**WORK REQUIRED**
Your task is to repeat exactly the lines below between the line holding "x <> Some t" and the line holding "0 <= p -> 0 <= q -> Z.testbit", inclusive, and only those.
[[ RAW DATA, beginning ]]
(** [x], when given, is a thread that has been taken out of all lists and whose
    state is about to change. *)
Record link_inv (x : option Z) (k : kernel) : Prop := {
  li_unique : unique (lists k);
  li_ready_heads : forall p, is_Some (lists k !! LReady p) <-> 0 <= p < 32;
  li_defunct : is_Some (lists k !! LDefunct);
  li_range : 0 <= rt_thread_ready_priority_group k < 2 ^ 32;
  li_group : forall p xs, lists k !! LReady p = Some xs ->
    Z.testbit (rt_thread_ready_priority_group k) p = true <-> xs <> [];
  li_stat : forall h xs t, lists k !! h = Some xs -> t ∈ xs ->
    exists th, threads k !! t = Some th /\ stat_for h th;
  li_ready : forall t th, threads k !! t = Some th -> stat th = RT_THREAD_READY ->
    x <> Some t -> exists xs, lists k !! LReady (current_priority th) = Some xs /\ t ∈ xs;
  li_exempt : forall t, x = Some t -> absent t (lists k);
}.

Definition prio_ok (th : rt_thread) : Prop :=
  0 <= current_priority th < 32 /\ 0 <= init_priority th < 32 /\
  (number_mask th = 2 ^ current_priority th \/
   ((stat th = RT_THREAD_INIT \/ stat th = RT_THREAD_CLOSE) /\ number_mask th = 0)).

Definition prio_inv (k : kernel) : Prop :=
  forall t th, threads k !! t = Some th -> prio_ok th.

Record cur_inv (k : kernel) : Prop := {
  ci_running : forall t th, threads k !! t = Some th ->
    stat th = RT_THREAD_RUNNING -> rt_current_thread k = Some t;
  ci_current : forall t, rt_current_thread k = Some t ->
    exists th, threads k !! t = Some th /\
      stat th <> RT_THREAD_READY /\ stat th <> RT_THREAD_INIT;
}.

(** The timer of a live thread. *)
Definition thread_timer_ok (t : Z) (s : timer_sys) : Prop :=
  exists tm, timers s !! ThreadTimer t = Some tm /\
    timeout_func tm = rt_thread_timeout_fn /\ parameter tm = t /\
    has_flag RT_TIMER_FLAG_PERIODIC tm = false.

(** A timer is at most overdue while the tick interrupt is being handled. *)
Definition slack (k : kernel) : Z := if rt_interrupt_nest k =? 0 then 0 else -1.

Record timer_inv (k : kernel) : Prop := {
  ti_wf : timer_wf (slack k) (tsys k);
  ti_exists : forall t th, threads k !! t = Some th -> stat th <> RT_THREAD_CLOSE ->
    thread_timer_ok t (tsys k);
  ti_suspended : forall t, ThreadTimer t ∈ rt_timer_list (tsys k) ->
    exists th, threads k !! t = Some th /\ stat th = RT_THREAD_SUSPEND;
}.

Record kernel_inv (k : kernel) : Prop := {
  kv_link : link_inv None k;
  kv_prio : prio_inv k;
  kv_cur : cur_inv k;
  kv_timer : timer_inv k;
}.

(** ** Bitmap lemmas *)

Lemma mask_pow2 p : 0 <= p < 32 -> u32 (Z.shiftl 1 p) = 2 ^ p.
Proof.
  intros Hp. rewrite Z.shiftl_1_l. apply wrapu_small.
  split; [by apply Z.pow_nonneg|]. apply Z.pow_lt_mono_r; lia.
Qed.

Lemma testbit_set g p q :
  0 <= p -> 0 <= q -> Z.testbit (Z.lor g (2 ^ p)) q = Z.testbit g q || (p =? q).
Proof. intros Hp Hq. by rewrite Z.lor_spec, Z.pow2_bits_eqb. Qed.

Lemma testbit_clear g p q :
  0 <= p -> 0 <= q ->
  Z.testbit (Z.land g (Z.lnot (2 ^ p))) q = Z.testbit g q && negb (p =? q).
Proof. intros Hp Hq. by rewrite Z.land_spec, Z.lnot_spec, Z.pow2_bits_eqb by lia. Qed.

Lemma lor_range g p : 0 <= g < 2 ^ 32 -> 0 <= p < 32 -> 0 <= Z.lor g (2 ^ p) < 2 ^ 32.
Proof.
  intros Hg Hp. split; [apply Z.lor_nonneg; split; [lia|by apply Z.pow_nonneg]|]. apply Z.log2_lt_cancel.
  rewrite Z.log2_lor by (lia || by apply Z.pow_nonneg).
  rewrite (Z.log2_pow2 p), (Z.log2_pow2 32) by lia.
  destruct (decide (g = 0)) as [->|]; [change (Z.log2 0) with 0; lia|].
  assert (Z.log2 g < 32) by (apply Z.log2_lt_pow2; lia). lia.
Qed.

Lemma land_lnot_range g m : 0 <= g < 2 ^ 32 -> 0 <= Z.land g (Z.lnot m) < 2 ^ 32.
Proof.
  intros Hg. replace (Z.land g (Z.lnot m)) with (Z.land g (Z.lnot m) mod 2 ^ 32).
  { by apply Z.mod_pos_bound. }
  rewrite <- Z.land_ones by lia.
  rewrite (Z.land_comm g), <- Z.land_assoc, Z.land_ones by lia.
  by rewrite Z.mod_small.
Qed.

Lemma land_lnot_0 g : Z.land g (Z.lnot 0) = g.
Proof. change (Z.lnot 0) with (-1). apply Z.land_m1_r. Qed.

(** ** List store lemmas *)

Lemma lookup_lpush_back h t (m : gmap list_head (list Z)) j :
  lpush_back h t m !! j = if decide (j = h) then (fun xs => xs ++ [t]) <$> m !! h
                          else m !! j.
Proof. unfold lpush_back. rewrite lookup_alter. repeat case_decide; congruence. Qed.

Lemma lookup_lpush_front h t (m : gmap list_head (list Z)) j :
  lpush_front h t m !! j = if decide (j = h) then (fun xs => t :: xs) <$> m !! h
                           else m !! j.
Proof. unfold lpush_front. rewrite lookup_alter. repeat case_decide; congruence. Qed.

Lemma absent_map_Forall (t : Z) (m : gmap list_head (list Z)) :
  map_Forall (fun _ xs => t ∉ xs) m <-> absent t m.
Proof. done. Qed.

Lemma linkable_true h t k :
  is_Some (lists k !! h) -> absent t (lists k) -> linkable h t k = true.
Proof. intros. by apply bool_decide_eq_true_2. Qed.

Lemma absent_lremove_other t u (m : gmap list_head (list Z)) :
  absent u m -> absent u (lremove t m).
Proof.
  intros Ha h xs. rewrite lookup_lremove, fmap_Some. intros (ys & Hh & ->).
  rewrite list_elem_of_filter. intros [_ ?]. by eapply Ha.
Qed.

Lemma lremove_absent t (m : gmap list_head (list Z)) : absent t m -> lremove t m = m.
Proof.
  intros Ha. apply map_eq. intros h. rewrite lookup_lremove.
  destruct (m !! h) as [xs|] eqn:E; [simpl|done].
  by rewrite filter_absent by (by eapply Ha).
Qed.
[[ RAW DATA, end ]]
**ANSWER**
    x <> Some t -> exists xs, lists k !! LReady (current_priority th) = Some xs /\ t ∈ xs;
  li_exempt : forall t, x = Some t -> absent t (lists k);
}.

Definition prio_ok (th : rt_thread) : Prop :=
  0 <= current_priority th < 32 /\ 0 <= init_priority th < 32 /\
  (number_mask th = 2 ^ current_priority th \/
   ((stat th = RT_THREAD_INIT \/ stat th = RT_THREAD_CLOSE) /\ number_mask th = 0)).

Definition prio_inv (k : kernel) : Prop :=
  forall t th, threads k !! t = Some th -> prio_ok th.

Record cur_inv (k : kernel) : Prop := {
  ci_running : forall t th, threads k !! t = Some th ->
    stat th = RT_THREAD_RUNNING -> rt_current_thread k = Some t;
  ci_current : forall t, rt_current_thread k = Some t ->
    exists th, threads k !! t = Some th /\
      stat th <> RT_THREAD_READY /\ stat th <> RT_THREAD_INIT;
}.

(** The timer of a live thread. *)
Definition thread_timer_ok (t : Z) (s : timer_sys) : Prop :=
  exists tm, timers s !! ThreadTimer t = Some tm /\
    timeout_func tm = rt_thread_timeout_fn /\ parameter tm = t /\
    has_flag RT_TIMER_FLAG_PERIODIC tm = false.

(** A timer is at most overdue while the tick interrupt is being handled. *)
Definition slack (k : kernel) : Z := if rt_interrupt_nest k =? 0 then 0 else -1.

Record timer_inv (k : kernel) : Prop := {
  ti_wf : timer_wf (slack k) (tsys k);
  ti_exists : forall t th, threads k !! t = Some th -> stat th <> RT_THREAD_CLOSE ->
    thread_timer_ok t (tsys k);
  ti_suspended : forall t, ThreadTimer t ∈ rt_timer_list (tsys k) ->
    exists th, threads k !! t = Some th /\ stat th = RT_THREAD_SUSPEND;
}.

Record kernel_inv (k : kernel) : Prop := {
  kv_link : link_inv None k;
  kv_prio : prio_inv k;
  kv_cur : cur_inv k;
  kv_timer : timer_inv k;
}.

(** ** Bitmap lemmas *)

Lemma mask_pow2 p : 0 <= p < 32 -> u32 (Z.shiftl 1 p) = 2 ^ p.
Proof.
  intros Hp. rewrite Z.shiftl_1_l. apply wrapu_small.
  split; [by apply Z.pow_nonneg|]. apply Z.pow_lt_mono_r; lia.
Qed.

Lemma testbit_set g p q :
  0 <= p -> 0 <= q -> Z.testbit (Z.lor g (2 ^ p)) q = Z.testbit g q || (p =? q).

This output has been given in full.